Ich sah ihn skeptisch an. Er stand höflich bereit, meine Bestellung entgegenzunehmen.
"Wieso sprechen Sie Deutsch?"
"Aber Monsieu! Sie waren doch schon hier!" rief er erheitert aus.
"Ich weiß. Und Sie wissen das auch?"
"Natürlich! Sie und Ihre Band, seit ein paar Tagen bediene ich Sie. Ich bin deutschstämmig, wissen Sie."
"Haben Sie schon mal eine Leiche seziert?"
Er lachte. Er war es mit hundertprozentiger Sicherheit. Das bärtige, volle Gesicht des Mannes, der mich ausgeweidet und wieder zusammengenäht hatte.
"Sie stellen Fragen!" sagte er, "als kleiner Junge habe ich zuhause die Ziegen ausgenommen, das ist wahr, aber das liegt einige Zeit zurück."
"Was sind Sie? Medizinstudent? Arbeiten Sie irgendwo in der Pathologie?"
"Aber nein! Ich bin nur einfacher Kellner. Was darf ich Ihnen bringen?"
"Ein Pils, bitte."
"Sehr wohl."

Wir spielten in einem alten Theater, als abschließender Programmpunkt einer modernen, avantgardistischen Tanzaufführung. Mit Martin Kolberger, einem furiosen Gitarristen. In den wenigen Minuten bis zu unserem Auftritt suchte ich in sämtlichen Räumen hinter der Bühne nach einem beschissenen Notenständer, machte alle anwesenden französischen Tänzerinnen, Bühnenarbeiter und nicht zuletzt die Musiker völlig konfus. Normalerweise spielten wir das gesamte Repertoire ohne Noten. Ich konnte kein Stück mehr auswendig. Las als einziger vom Blatt.
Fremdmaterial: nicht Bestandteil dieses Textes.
Lemma generateArguments_ok strategy fuel maxDepth :
  (INT_MIN ≤ maxDepth - 1 ≤ INT_MAX)%Z →
  generates strategy fuel (maxDepth - 1) →
  ∀ types (b : Builder Z) rng,
    topValid b → Forall (typeOk strategy) types →
    ∃ kids b' rng',
      generateArguments
        (fun builder type rng =>
           depth ← int_sub maxDepth 1;
           generate fuel gen builder depth strategy type rng)
        types b rng = Ok (b', rng')
      ∧ extends (length kids) (fsize kids) (packedForest kids) b b'
      ∧ length kids = length types
      ∧ Forall (Generated g strategy (maxDepth - 1)) kids.
Proof.
  intros Hrange IH types. induction types as [|type types IHtypes];
    intros b rng Hb Htypes.
  - exists [], b, rng. split; [done|]. split; [by apply extends_nothing|].
    by split.
  - apply Forall_cons in Htypes as [Htype Htypes].
    destruct (IH b type rng Hb Htype) as (r & b1 & rng1 & Hgen1 & Hext1 & Hr).
    destruct (IHtypes b1 rng1) as (kids & b2 & rng2 & Hgen2 & Hext2 & Hlen & Hkids);
      [by eapply topValid_extends|done|].
    exists (r :: kids), b2, rng2. rewrite generateArguments_cons.
    rewrite int_sub_ok in Hgen2 |- * by done.
    simpl in Hgen2 |- *. rewrite Hgen1. simpl. split; [exact Hgen2|].
    split.
    { rewrite packedForest_cons, fsize_cons.
      by apply (extends_trans 1 _ _ _ _ _ b b1 b2). }
    split; [simpl; by rewrite Hlen|]. by constructor.
Qed.

Lemma generate_ok strategy fuel : ∀ d,
  (d ≤ INT_MAX)%Z → 1 ≤ fuel → (d ≤ Z.of_nat fuel)%Z →
  generates strategy fuel d.
Proof using Hg Hgen.
  destruct TreeGenerator_new_fields as (Hgrammar & _).
  induction fuel as [|fuel IH]; intros d Hmax Hfuel Hd b type rng Hb Hok; [lia|].
  rewrite generate_S, Hgrammar. cbv zeta.
  destruct (Hok type (reachable_refl g type)) as [Hterm Hfun].
  rewrite (hasTerminals_setOf type Hterm), andb_true_r.
  destruct (d <=? 1)%Z eqn:Hbottom.
  - (* the last layer: a terminal *)
    apply Z.leb_le in Hbottom.
    destruct (draw_terminal type rng Hterm) as (v & rng' & Hv & ->). simpl.
    destruct (add_extends (nodeValueOf type v) b Hb) as (b' & -> & Hext).
    simpl. exists (Rose (nodeValueOf type v) []), b', rng'.
    split; [done|]. split; [done|].
    apply Generated_bottom; [done|]. by apply (terminals_resolve g Hg).
  - apply Z.leb_gt in Hbottom.
    assert (∃ v rng', (0 ≤ v < fl type)%Z
              ∧ (strategy = Full → (tl type ≤ v)%Z)
              ∧ match strategy with
                | Full =>
                    if negb (type =? invalidTypeId g)%Z
                    then randomFunctionValueForDefinitonSet
                           (definitionSetForType g type) rng
                    else randomFunctionValue gen rng
                | Grow =>
                    if negb (type =? invalidTypeId g)%Z
                    then randomNodeValueForDefinitonSet
                           (definitionSetForType g type) rng
                    else randomNodeValue gen rng
                end = Ok (nodeValueOf type v, rng'))
      as (v & rng' & Hv & Hfull & ->).
    { destruct strategy.
      - destruct (draw_function type rng (Hfun eq_refl))
          as (v & rng' & Hv & Hdraw).
        destruct (limits_ordered g Hg type) as [Hord _].
        exists v, rng'. split; [lia|]. split; [lia|done].
      - destruct (draw_node type rng Hterm) as (v & rng' & Hv & Hdraw).
        exists v, rng'. split; [done|]. split; [done|done]. }
    simpl. fold (definitionFor g (nodeValueOf type v)).
    destruct (decide (v < tl type)%Z) as [Hlt|Hge].
    + (* [Grow] has drawn a terminal *)
      rewrite (terminals_resolve g Hg type v) by lia.
      destruct (add_extends (nodeValueOf type v) b Hb) as (b' & -> & Hext).
      simpl. exists (Rose (nodeValueOf type v) []), b', rng'.
      split; [done|]. split; [done|].
      apply Generated_early; [done| |by apply (terminals_resolve g Hg); lia].
      destruct strategy; [|done]. specialize (Hfull eq_refl). lia.
    + (* a function: one sub-tree per argument *)
      destruct (functions_resolve g Hg type v) as [Hnot Hargs]; [lia|].
      rewrite Hnot.
      assert (isFunction (definitionFor g (nodeValueOf type v))
              && (0 <? getNumArguments (definitionFor g (nodeValueOf type v)))%Z
              = true) as ->.
      { unfold isFunction, getNumArguments. rewrite Hnot. simpl.
        apply Z.ltb_lt.
        destruct (argumentTypes (definitionFor g (nodeValueOf type v)));
          [done|simpl; lia]. }
      simpl.
      destruct (push_pop_extends (nodeValueOf type v) 0 0 [] b Hb)
        as (b1 & Hpush1 & Hb1 & _). rewrite Hpush1. simpl.
      destruct (generateArguments_ok strategy fuel d) with
        (types := argumentTypes (definitionFor g (nodeValueOf type v)))
        (b := b1) (rng := rng')
        as (kids & b2 & rng2 & -> & Hext2 & Hlen & Hkids).
      { unfold INT_MIN, INT_MAX in *. zlia. }
      { apply IH; [lia|lia|lia]. }
      { done. }
      { apply Forall_forall. intros a Ha.
        by apply (typeOk_argument strategy type v a Hok); [lia|]. }
      simpl.
      destruct (push_pop_extends (nodeValueOf type v) (length kids)
                  (fsize kids) (packedForest kids) b Hb)
        as (b1' & Hpush & _ & Hpop).
      assert (b1' = b1) as -> by congruence.
      destruct (Hpop b2 Hext2) as (b3 & -> & Hext3). simpl.
      exists (Rose (nodeValueOf type v) kids), b3, rng2.
      split; [done|]. split; [by rewrite packed_Rose, rsize_Rose|].
      apply Generated_function; [lia| | | |done].
      * unfold isFunction. by rewrite Hnot.
      * intros ->. simpl in Hlen. symmetry in Hlen.
        by apply nil_length_inv in Hlen.
      * done.
Qed.

End GeneratorFacts.

(** ** The grammars of the tests *)

Lemma forallb_seqZ (P : Z → bool) a n v :
  forallb P (seqZ a n) = true → (a ≤ v < a + n)%Z → P v = true.
Proof.
  intros Hall Hv. rewrite forallb_forall in Hall. apply Hall.
  apply list_elem_of_In, elem_of_seqZ. lia.
Qed.

Lemma definitionSetChecks_sound g set :
  definitionSetChecks g set = true →
  ((0 ≤ typeConstrainedTerminalLimit set ≤ typeConstrainedFunctionLimit set)%Z
   ∧ (typeConstrainedFunctionLimit set < 2 ^ 32)%Z)
  ∧ (∀ v, (0 ≤ v < typeConstrainedTerminalLimit set)%Z →
       isTerminal
         (definitionFor g (nodeValueForTypeConstrainedNodeValue set v)) = true)
  ∧ (∀ v, (typeConstrainedTerminalLimit set ≤ v
             < typeConstrainedFunctionLimit set)%Z →
       let d := definitionFor g (nodeValueForTypeConstrainedNodeValue set v) in
       isTerminal d = false ∧ argumentTypes d ≠ []).
Proof.
  unfold definitionSetChecks. rewrite !andb_true_iff.
  intros [[[[Hlo Hord] Hmax] Hterm] Hfun].
  apply Z.leb_le in Hlo, Hord. apply Z.ltb_lt in Hmax.
  split; [lia|]. split.
  - intros v Hv. apply (forallb_seqZ _ _ _ v) in Hterm; [done|lia].
  - intros v Hv. apply (forallb_seqZ _ _ _ v) in Hfun; [|lia].
    apply andb_true_iff in Hfun as [Hnot Hargs].
    apply negb_true_iff in Hnot. apply Nat.ltb_lt in Hargs.
    split; [done|]. intros Hnil. rewrite Hnil in Hargs. simpl in Hargs. lia.
Qed.

Lemma argumentTypesOfSet_complete g type v arg :
  (typeConstrainedTerminalLimit (setOf g type) ≤ v
     < typeConstrainedFunctionLimit (setOf g type))%Z →
  arg ∈ argumentTypes
    (definitionFor g (nodeValueForTypeConstrainedNodeValue (setOf g type) v)) →
  arg ∈ argumentTypesOfSet g (setOf g type).
Proof.
  intros Hv Harg. unfold argumentTypesOfSet.
  apply list_elem_of_In, in_flat_map. exists v.
  split; apply list_elem_of_In; [apply elem_of_seqZ; lia|done].
Qed.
Tänzerinnen und Varietékünstler in einer Bar. Gedämpftes Licht, modern-erotische Ölmalerei. Ich lebte, ich lachte. Ich rauchte, ich trank. Ich küsste Yvette. Sie servierten edlen Wein. Mein Wissen über mein zukünftiges Leben schien doch nur eine gravierende Halluzination aufgrund des immensen Drogenkonsums vom Vortag. Der Seziermeister ausgerechnet in Gestalt des Kellners bestärkte meinen Glauben an einen Drogenwahn. Ich grinste über mich selbst, suchte die grün verwitterte Toilette auf. Wahnsinnig schlechte Musik aus billigen Lautsprechern. Hatte ich in der Bar nicht wahrgenommen. In dem gelben Strudel kreisten schmutzige Zigarettenstummel. Erleichtert richtete ich mich auf. Und ich stieß mir den Kopf, ich sage, ich stieß mir den Kopf. Es knirschte in meinem Genick, augenblicklich schossen Tränen in meine Augen, ich kam beinahe um dabei. Suchte Halt, fluchte. Ein eisernes, weiß getünchtes Leitungsrohr. Irgendwie hatte ich es beim Eintreten umgangen und anschließend wieder vergessen. In der Bar zwinkerte ich im Rauch verhüllten Licht altmodischer Leuchter. An der Theke unterdrückte ich meine Kopfschmerzen. Weinmatt stützte ich mich auf den Tresen. Eine junge Tänzerin mit bekanntem Gesicht redete auf mich ein. Sie war Vierzehn, sprach Deutsch. Ein junges Mädchen während dieser Unzeit in einem Pariser Nachtlokal. Ich musste ich einen Moment meine Hände in meinem Gesicht vergraben, schloss meine Augen. Es ging mir nicht gut. Das monotone Gesprächsgewir, untersetzt von hellem Damenlachen; das Gläserklirren, die Musik - verschwand. Die Stimme des deutschen Mädchens. Ich nahm abwärts reibend meine Hände von meinem Antlitz, sah sie an. Eine milchhelle Mädchenscheibe.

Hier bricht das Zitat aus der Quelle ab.